LONDON—Patients with non-small cell lung cancer (NSCLC) metastasized to the brain did not benefit from whole brain radiotherapy (WBRT) in a study reported at the European Respiratory Society (ERS) International Congress 2016 held in London and simultaneously published in The Lancet (http://dx.doi.org/10.1016/S0140-6736(16)30825-X).
Paula Mulvenna, MBBS, FRCP, FRCR, a Consultant Clinical Oncologist at the Newcastle Hospitals NHS Trust in Newcastle-upon-Tyne, U.K., reported final results from the QUARTZ (Quality of Life After Treatment for Brain Metastases) randomized controlled clinical trial to a joint ERS-Lancet session at the congress. She called for practice change and a revision of guidelines for therapy in these seriously ill patients.
“The main take-home message is that whole brain radiotherapy can no longer be seen as a standard for non-small cell lung cancer and brain metastases,” she told Oncology Times.
She said her group decided to conduct the QUARTZ study because of uncertainties emerging from routine clinical work among patients with lung cancer. They wanted to establish whether WBRT could be omitted without a significant effect on survival or quality of life.
“The issue was that in our lung cancer clinics we were seeing patients who had developed metastatic brain disease who weren't doing as well as we hoped with whole brain radiotherapy,” she said, adding that QUARTZ was able to address the question of whether such radiotherapy could even be harming these patients.
Limited Benefits With WBRT
Mulvenna recommendations about using WBRT in metastatic lung cancer had been equivocal. Before conducting QUARTZ her group had found only one relevant randomized clinical trial—which recruited 48 patients with brain metastases from a variety of primary cancers—and concluded that WBRT offered only limited benefit and that its use as standard practice was difficult to justify.
The 538 patients who were unsuitable for surgical resection or stereotactic radiotherapy were recruited into the QUARTZ study from 69 U.K. and three Australian centers and were randomized to treatment with or without WBRT using 20 gray in five daily fractions—with all patients receiving optimal supportive care and dexamethasone.
The primary outcome was patient reported quality-adjusted life years (QALYs). “We have shown that there was no clinically significant difference in the quality-adjusted life years between the patient groups,” Mulvenna said. (46.4 QALY days for patients receiving radiation versus 41.7 QALY days for the control group.)
She also reported no clinically or statistically significant difference in overall survival between the two groups—with a median survival in the control arm of 9.2 weeks as compared with 8.5 weeks in the radiotherapy arm.

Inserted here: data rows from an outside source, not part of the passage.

(* ===== verification/QrCode.v ===== *)
(** * QR codes

    Models src/src/model/qrcode.rs and src/src/service/qrcode_service.rs (the keys a user
    shows to be scanned: generated, resolved, refreshed, revoked), the handlers under
    src/src/rpc/qrcode/, and the permanent card keys of src/src/rpc/user/qrcode.rs with
    src/src/rpc/qr/key.rs.

    The maps of the service lock the entry they touch, and [resolve] keeps the entry
    locked to its end: each operation is one step. [None] of [generate] is a panic: chrono
    refuses a time to live out of its range. Times are nanoseconds. *)

From stdpp Require Import base numbers gmap list sorting strings.
From S2P Require Import Prelude Channel Friend Timeline Submit Group GroupService Payload Users.
Import Friends.
Local Open Scope Z_scope.

Inductive QRType := QrUser | QrGroup | QrAuth | QrFeature.
#[export] Instance qr_type_eq_dec : EqDecision QRType.
Proof. solve_decision. Defined.
Definition qr_type_as_str (t : QRType) : string :=
  match t with QrUser => "user" | QrGroup => "group" | QrAuth => "auth" | QrFeature => "feature" end.
Definition qr_type_from_str (s : string) : option QRType :=
  if decide (s = "user"%string) then Some QrUser
  else if decide (s = "group"%string) then Some QrGroup
  else if decide (s = "auth"%string) then Some QrAuth
  else if decide (s = "feature"%string) then Some QrFeature
  else None.

(** The JSON a creator attaches to a key, and its [token] when that is a text. *)
Class QrMetadata := {
  Metadata : Type;
  metadata_token : Metadata -> option string;
  metadata_null : Metadata;
  metadata_empty : Metadata
}.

Overall quality of life and dexamethasone use were the same for each group.
When Mulvenna was asked how this should influence practice, she said the QUARTZ study had provided a higher level of evidence to create “higher grade” guidelines. “This is now level one evidence showing that for patients with non-small cell lung cancer and metastatic brain disease—not suitable for stereotactic or surgical approaches—whole brain radiotherapy should not be seen as a standard.”
Mulvenna said steroids—at the lowest effective doses—were needed to reduce peri-tumoral edema and there was a need to investigate other methods of improving symptomatic control.
Co-chair of the joint Lancet-ERS session Klaus Rabe, MD, PhD, Former President of the ERS and Professor of Oncology at the LungenClinic Grosshansdorf near, Hamburg, Germany, told Oncology Times he agreed with her. “It does change clinical practice,” he said.
He said the QUARTZ study findings clearly showed that using WBRT could no longer be recommended for most patients with lung cancer.
Rabe applauded the success of QUARTZ in collecting data on health status and symptoms in a very critically ill patient group and for answering the important question of whether whole-brain radiotherapy would help spare steroid use. “There was no interaction between these two treatments at all,” he said. And he added that any hope WBRT would benefit patients or increase their life expectancy needed to be reconsidered.
But the door to the potential use of WBRT in this patient group was held ajar by Cécile Le Péchoux, MD, from the Institut Gustave Roussy Cancer Campus in Villejuif, France, and her colleagues in a linked Lancet article. “This trial might not rule out use of whole brain radiotherapy in all patients with NSCLC and brain metastases,” they concluded, suggesting it could be a component of more individualized strategies if given at the right time to appropriate patients. But Le Péchoix and colleagues acknowledged the results of QUARTZ still needed to be taken into account along with classical prognostic factors and molecular status.
The QUARTZ authors concluded their report with a simple message. “The combined evidence suggests that WBRT offers no substantial benefit to most patients with brain metastases from NSCLC in terms of improved survival, overall quality of life, or reduction in steroid use.”
Peter M. Goodwin is a contributing writer.